## What the task requires
Go through the data and retrieve each line that includes the string "Hsid".
** Opening Task material block **
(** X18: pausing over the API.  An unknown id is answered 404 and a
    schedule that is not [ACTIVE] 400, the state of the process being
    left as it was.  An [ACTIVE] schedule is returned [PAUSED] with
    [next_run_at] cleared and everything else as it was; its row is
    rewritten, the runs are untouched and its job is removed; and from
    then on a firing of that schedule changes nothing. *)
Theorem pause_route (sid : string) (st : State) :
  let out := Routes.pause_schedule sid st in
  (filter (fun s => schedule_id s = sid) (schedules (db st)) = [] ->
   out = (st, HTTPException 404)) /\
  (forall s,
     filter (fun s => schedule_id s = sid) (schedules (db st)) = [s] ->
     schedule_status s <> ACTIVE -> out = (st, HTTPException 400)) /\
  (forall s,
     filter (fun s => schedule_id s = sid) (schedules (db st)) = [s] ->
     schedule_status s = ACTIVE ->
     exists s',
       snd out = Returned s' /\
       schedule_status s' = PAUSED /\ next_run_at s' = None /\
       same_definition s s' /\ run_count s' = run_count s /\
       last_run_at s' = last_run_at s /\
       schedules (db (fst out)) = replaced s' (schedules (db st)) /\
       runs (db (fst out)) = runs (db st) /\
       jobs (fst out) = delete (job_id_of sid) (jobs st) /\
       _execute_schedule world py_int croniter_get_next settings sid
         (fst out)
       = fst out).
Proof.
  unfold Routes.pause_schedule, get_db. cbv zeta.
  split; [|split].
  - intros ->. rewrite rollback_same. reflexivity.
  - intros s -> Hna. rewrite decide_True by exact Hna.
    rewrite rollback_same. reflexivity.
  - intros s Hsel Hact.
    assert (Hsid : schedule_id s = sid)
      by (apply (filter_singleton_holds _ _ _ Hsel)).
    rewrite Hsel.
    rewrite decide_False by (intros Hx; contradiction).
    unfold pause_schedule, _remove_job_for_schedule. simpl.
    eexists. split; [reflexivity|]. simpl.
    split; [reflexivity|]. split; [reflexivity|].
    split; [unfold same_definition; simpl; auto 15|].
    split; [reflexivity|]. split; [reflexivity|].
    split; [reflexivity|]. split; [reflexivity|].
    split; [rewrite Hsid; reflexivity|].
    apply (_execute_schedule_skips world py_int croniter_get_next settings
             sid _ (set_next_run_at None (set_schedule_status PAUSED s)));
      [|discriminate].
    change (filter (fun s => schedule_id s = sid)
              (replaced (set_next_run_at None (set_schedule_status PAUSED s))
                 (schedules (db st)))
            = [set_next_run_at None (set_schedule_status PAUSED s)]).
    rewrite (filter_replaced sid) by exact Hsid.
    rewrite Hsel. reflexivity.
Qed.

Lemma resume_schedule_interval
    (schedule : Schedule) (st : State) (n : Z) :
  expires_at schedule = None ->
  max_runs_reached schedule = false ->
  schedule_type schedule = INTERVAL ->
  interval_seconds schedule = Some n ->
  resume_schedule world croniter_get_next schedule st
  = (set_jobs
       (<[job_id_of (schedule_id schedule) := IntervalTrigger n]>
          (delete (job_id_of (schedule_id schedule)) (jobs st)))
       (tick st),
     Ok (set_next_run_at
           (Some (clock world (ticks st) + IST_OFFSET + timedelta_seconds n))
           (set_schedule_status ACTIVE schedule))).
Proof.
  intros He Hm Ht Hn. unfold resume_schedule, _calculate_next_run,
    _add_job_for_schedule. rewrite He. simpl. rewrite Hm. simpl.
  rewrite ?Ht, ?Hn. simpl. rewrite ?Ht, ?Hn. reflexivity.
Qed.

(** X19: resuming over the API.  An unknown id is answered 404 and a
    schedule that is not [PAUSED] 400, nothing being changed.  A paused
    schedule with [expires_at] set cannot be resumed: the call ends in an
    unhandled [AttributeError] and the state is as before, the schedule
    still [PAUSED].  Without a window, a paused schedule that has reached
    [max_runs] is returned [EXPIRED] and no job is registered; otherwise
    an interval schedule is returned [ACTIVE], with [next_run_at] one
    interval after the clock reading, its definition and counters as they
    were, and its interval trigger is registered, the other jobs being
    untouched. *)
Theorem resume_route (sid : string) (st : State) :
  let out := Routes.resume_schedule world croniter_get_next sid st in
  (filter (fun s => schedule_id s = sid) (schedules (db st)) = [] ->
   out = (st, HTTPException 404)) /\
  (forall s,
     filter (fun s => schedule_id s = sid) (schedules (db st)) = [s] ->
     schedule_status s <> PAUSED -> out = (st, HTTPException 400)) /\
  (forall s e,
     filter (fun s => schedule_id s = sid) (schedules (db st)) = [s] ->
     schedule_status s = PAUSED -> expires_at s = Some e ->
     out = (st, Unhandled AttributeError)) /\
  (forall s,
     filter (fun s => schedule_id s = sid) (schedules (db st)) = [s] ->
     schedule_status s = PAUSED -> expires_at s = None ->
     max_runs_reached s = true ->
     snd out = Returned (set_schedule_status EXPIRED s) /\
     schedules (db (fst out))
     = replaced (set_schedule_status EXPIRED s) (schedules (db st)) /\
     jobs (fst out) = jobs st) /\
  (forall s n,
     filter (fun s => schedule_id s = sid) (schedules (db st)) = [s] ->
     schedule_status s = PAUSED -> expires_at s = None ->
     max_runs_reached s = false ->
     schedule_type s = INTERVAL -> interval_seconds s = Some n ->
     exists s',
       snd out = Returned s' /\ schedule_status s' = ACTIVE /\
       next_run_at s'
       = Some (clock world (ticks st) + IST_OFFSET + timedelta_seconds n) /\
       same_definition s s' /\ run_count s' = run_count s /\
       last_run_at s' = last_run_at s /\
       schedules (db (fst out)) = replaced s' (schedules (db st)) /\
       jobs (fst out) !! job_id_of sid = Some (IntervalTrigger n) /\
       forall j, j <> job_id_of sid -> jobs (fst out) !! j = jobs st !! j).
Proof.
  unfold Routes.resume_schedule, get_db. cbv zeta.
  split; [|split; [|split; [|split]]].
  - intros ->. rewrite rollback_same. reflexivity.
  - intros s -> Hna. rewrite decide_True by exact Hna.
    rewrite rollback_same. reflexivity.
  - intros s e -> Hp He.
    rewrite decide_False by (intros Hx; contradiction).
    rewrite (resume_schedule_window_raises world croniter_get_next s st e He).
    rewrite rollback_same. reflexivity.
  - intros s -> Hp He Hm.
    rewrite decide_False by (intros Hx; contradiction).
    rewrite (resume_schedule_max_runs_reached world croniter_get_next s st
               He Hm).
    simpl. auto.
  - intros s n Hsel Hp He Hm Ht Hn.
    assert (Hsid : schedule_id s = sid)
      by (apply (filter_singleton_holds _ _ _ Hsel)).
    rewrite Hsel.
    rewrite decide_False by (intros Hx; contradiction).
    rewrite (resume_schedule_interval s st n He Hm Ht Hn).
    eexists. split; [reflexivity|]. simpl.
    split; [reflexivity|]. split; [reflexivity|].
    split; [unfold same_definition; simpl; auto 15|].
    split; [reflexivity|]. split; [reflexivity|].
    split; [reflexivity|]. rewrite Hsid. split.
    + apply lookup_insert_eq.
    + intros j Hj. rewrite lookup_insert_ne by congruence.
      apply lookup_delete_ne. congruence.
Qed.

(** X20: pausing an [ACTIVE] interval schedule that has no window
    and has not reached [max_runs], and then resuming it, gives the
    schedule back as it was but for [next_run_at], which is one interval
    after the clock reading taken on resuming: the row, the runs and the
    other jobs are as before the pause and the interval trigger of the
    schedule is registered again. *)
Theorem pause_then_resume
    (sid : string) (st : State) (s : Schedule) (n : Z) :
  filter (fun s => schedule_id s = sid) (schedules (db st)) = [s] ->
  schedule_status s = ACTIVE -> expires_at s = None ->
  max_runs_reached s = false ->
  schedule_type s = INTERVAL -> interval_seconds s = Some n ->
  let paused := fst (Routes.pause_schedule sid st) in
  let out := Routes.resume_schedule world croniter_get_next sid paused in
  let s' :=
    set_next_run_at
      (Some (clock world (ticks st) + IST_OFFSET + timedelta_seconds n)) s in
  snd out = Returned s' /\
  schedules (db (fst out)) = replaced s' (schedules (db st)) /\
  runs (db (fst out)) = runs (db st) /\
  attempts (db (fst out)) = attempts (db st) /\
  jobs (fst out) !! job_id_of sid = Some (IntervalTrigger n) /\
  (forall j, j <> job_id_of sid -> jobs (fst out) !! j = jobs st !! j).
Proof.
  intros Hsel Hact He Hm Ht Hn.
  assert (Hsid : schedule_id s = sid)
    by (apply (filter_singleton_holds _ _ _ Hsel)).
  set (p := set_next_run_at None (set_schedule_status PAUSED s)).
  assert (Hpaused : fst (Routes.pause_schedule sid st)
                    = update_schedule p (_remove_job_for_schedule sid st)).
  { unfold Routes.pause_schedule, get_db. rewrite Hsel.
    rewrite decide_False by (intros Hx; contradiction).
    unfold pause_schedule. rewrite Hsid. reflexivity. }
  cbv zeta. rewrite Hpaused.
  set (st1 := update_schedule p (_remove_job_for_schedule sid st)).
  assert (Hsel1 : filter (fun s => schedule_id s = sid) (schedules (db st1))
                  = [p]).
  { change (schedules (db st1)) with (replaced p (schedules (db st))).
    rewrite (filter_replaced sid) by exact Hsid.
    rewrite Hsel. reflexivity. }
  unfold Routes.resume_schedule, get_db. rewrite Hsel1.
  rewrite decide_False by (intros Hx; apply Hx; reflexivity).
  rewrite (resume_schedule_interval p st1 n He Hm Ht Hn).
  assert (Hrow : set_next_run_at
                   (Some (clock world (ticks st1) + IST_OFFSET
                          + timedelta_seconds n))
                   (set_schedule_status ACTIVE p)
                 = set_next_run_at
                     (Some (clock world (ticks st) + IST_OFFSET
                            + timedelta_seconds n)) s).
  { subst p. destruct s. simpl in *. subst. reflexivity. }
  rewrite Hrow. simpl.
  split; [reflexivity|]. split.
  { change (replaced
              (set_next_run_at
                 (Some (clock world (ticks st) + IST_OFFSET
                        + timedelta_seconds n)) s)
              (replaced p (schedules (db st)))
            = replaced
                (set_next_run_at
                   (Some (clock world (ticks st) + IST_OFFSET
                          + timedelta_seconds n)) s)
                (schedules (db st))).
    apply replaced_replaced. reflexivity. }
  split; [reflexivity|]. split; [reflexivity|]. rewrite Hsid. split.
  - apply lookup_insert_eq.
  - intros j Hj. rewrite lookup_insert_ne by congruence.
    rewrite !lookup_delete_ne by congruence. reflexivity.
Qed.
** Closing Task material block **
## Answer space
    assert (Hsid : schedule_id s = sid)
    split; [rewrite Hsid; reflexivity|].
    rewrite (filter_replaced sid) by exact Hsid.
    assert (Hsid : schedule_id s = sid)
    split; [reflexivity|]. rewrite Hsid. split.
  assert (Hsid : schedule_id s = sid)
    unfold pause_schedule. rewrite Hsid. reflexivity. }
    rewrite (filter_replaced sid) by exact Hsid.
  split; [reflexivity|]. split; [reflexivity|]. rewrite Hsid. split.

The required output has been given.